United States v. William Szabo
2014 U.S. App. LEXIS 14376
9th Cir.2014Background
- William J. Szabo, a VA patient with a history of disruptive behavior, was required to have police escort and limited to one treating physician.
- On Aug. 29, 2011, Szabo yelled loud obscenities and threatened a VA receptionist and others at a VA outpatient mental health clinic; patients left the area and VA security/police intervened; Szabo pushed an officer and was arrested.
- He was convicted after a bench trial of disorderly conduct under 38 C.F.R. § 1.218(a)(5), which prohibits disturbances at VA facilities (including loud/abusive language and conduct that impedes VA functions).
- Szabo appealed, arguing the regulation violated the First Amendment and the Fifth Amendment (vagueness), both facially and as applied to him; he also sought admission of expert testimony about his mental illness (which the district court excluded).

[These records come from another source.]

(** [get] returns the value of the first entry whose key matches. *)
Lemma get_loop_absent chain k : k ∉ keys chain → get_loop chain k = INT_MAX.
Proof.
  induction chain as [|e next IH]; cbn; [done|].
  intros Hk. apply not_elem_of_cons in Hk as [Hne Hk].
  destruct (Z.eqb_spec (key e) k); [congruence | auto].
Qed.

Lemma get_loop_first l1 x l2 k :
  k ∉ keys l1 → key x = k → get_loop (l1 ++ x :: l2) k = value x.
Proof.
  intros Hk Hx. induction l1 as [|e l1 IH]; cbn.
  - by rewrite Hx, Z.eqb_refl.
  - cbn in Hk. apply not_elem_of_cons in Hk as [Hne Hk].
    destruct (Z.eqb_spec (key e) k); [congruence | auto].
Qed.

(** [put] overwrites the first matching entry among those that have a
    successor... *)
Lemma put_loop_overwrite e next l1 x l2 k v :
  e :: next = l1 ++ x :: l2 → l2 ≠ [] → k ∉ keys l1 → key x = k →
  put_loop e next k v
  = (Some (value x), l1 ++ {| key := key x; value := v |} :: l2).
Proof.
  revert e next. induction l1 as [|y l1 IH]; intros e next Heq Hl2 Hk Hx.
  - cbn in Heq. injection Heq as <- ->.
    destruct l2 as [|n l2]; [done|]. cbn.
    by rewrite Hx, Z.eqb_refl.
  - cbn in Heq. injection Heq as <- ->.
    cbn in Hk. apply not_elem_of_cons in Hk as [Hne Hk].
    destruct l1 as [|z l1]; cbn.
    + destruct (Z.eqb_spec (key e) k); [congruence|].
      by rewrite (IH x l2).
    + destruct (Z.eqb_spec (key e) k); [congruence|].
      by rewrite (IH z (l1 ++ x :: l2)).
Qed.

(** ... and appends a new entry otherwise: the key of the last entry of
    the chain is never compared. *)
Lemma put_loop_append e next l1 x k v :
  e :: next = l1 ++ [x] → k ∉ keys l1 →
  put_loop e next k v = (None, l1 ++ [x; new_entry k v]).
Proof.
  revert e next. induction l1 as [|y l1 IH]; intros e next Heq Hk.
  - cbn in Heq. by injection Heq as -> ->.
  - cbn in Heq. injection Heq as <- ->.
    cbn in Hk. apply not_elem_of_cons in Hk as [Hne Hk].
    destruct l1 as [|z l1]; cbn.
    + by destruct (Z.eqb_spec (key e) k); [congruence|].
    + destruct (Z.eqb_spec (key e) k); [congruence|].
      by rewrite (IH z (l1 ++ [x])).
Qed.

Lemma put_loop_length e next k v :
  length (put_loop e next k v).2
  = match (put_loop e next k v).1 with
    | Some _ => S (length next)
    | None => S (S (length next))
    end.
Proof.
  revert e. induction next as [|n next IH]; intros e; cbn; [done|].
  destruct (key e =? k); cbn; [done|].
  specialize (IH n). destruct (put_loop n next k v) as [[old|] chain];
    cbn in *; by rewrite IH.
Qed.

(** [del] unlinks the first matching entry. *)
Lemma del_loop_absent chain k : k ∉ keys chain → del_loop chain k = None.
Proof.
  induction chain as [|e next IH]; cbn; [done|].
  intros Hk. apply not_elem_of_cons in Hk as [Hne Hk].
  destruct (Z.eqb_spec (key e) k); [congruence|]. by rewrite IH.
Qed.

Lemma del_loop_first l1 x l2 k :
  k ∉ keys l1 → key x = k →
  del_loop (l1 ++ x :: l2) k = Some (value x, l1 ++ l2).
Proof.
  intros Hk Hx. induction l1 as [|e l1 IH]; cbn.
  - by rewrite Hx, Z.eqb_refl.
  - cbn in Hk. apply not_elem_of_cons in Hk as [Hne Hk].
    destruct (Z.eqb_spec (key e) k); [congruence|]. by rewrite IH.
Qed.

Lemma del_loop_Some chain k v chain' :
  del_loop chain k = Some (v, chain') →
  ∃ l1 x l2, chain = l1 ++ x :: l2 ∧ chain' = l1 ++ l2 ∧
             (k ∉ keys l1) ∧ key x = k ∧ value x = v.
Proof.
  revert chain'. induction chain as [|e next IH]; cbn; [done|].
  intros chain'. destruct (Z.eqb_spec (key e) k) as [He|He].
  - intros [= <- <-]. exists [], e, next. repeat split; try done.
    cbn. apply not_elem_of_nil.
  - destruct (del_loop next k) as [[w c]|]; [|done].
    intros [= <- <-]. destruct (IH c eq_refl) as (l1 & x & l2 & -> & -> & ? & ? & ?).
    exists (e :: l1), x, l2. repeat split; try done.
    cbn. apply not_elem_of_cons. split; [congruence | done].
Qed.

Lemma del_loop_None chain k : del_loop chain k = None → k ∉ keys chain.
Proof.
  induction chain as [|e next IH]; cbn; [intros _; apply not_elem_of_nil|].
  destruct (Z.eqb_spec (key e) k) as [He|He]; [done|].
  destruct (del_loop next k) as [[w c]|] eqn:Hd; [done|].
  intros _. apply not_elem_of_cons. split; [congruence | auto].
Qed.

(** On a chain without duplicate keys, [del] returns what [get] returns
    and leaves no entry for the key. *)
Lemma del_loop_unique chain k v chain' :
  NoDup (keys chain) → del_loop chain k = Some (v, chain') →
  get_loop chain k = v ∧ get_loop chain' k = INT_MAX ∧
  NoDup (keys chain') ∧ S (length chain') = length chain.
Proof.
  intros Hnd Hdel.
  apply del_loop_Some in Hdel as (l1 & x & l2 & -> & -> & Hk & Hx & Hv).
  unfold keys in Hnd. rewrite fmap_app, fmap_cons in Hnd.
  apply NoDup_app in Hnd as (Hnd1 & Hdisj & Hnd2).
  apply NoDup_cons in Hnd2 as [Hx2 Hnd2].
  repeat split.
  - by rewrite get_loop_first.
  - apply get_loop_absent. unfold keys. rewrite fmap_app.
    rewrite not_elem_of_app. split; [done | congruence].
  - unfold keys. rewrite fmap_app. apply NoDup_app. repeat split; try done.
    intros y Hy1 Hy2. apply (Hdisj y Hy1). by right.
  - rewrite !length_app. cbn. lia.
Qed.

End Chains.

- The Ninth Circuit affirmed as to the as-applied challenges and dismissed the facial overbreadth challenge for lack of jurisdiction under 38 U.S.C. § 502, while a concurring/dissenting judge argued the court should hear the facial claim.
Issues
| Issue | Plaintiff's Argument (Szabo) | Defendant's Argument (Government) | Held |
|---|---|---|---|
| Whether Szabo's conduct is protected First Amendment speech | His words are speech protected by the First Amendment | His threats and disruptive conduct were unprotected (true threats) and disrupted a nonpublic forum (VA facility) | Court: Conduct was a true threat/unprotected; even if protected, the regulation is viewpoint-neutral and reasonable in a nonpublic forum — upheld as applied |
| Whether 38 C.F.R. § 1.218(a)(5) is unconstitutionally vague as applied | Regulation is vague; Szabo lacked fair notice | Regulation clearly proscribes loud, abusive, disruptive conduct — Szabo’s conduct falls squarely within it | Court: Not vague as applied to Szabo; his conduct plainly fit the regulation |
| Whether Szabo could introduce expert mental‑health testimony (diminished capacity) | Expert testimony would show diminished capacity relevant to culpability | Disorderly conduct is a general-intent offense; diminished-capacity evidence not available | Court: District court did not abuse discretion excluding testimony; general-intent crime bars diminished-capacity defense |
| Whether the court has jurisdiction to hear a facial overbreadth challenge to the VA regulation | Szabo sought to invalidate the regulation on its face | Federal Circuit has exclusive review over facial challenges to VA regulations per 38 U.S.C. § 502; this court lacks jurisdiction | Court: Dismissed facial challenge for lack of jurisdiction; Szabo may pursue Federal Circuit review (concurring judge dissented) |
Key Cases Cited
- Planned Parenthood of Columbia/Willamette, Inc. v. Am. Coal. of Life Activists, 290 F.3d 1058 (9th Cir. 2002) (threats of violence are not First Amendment protected speech)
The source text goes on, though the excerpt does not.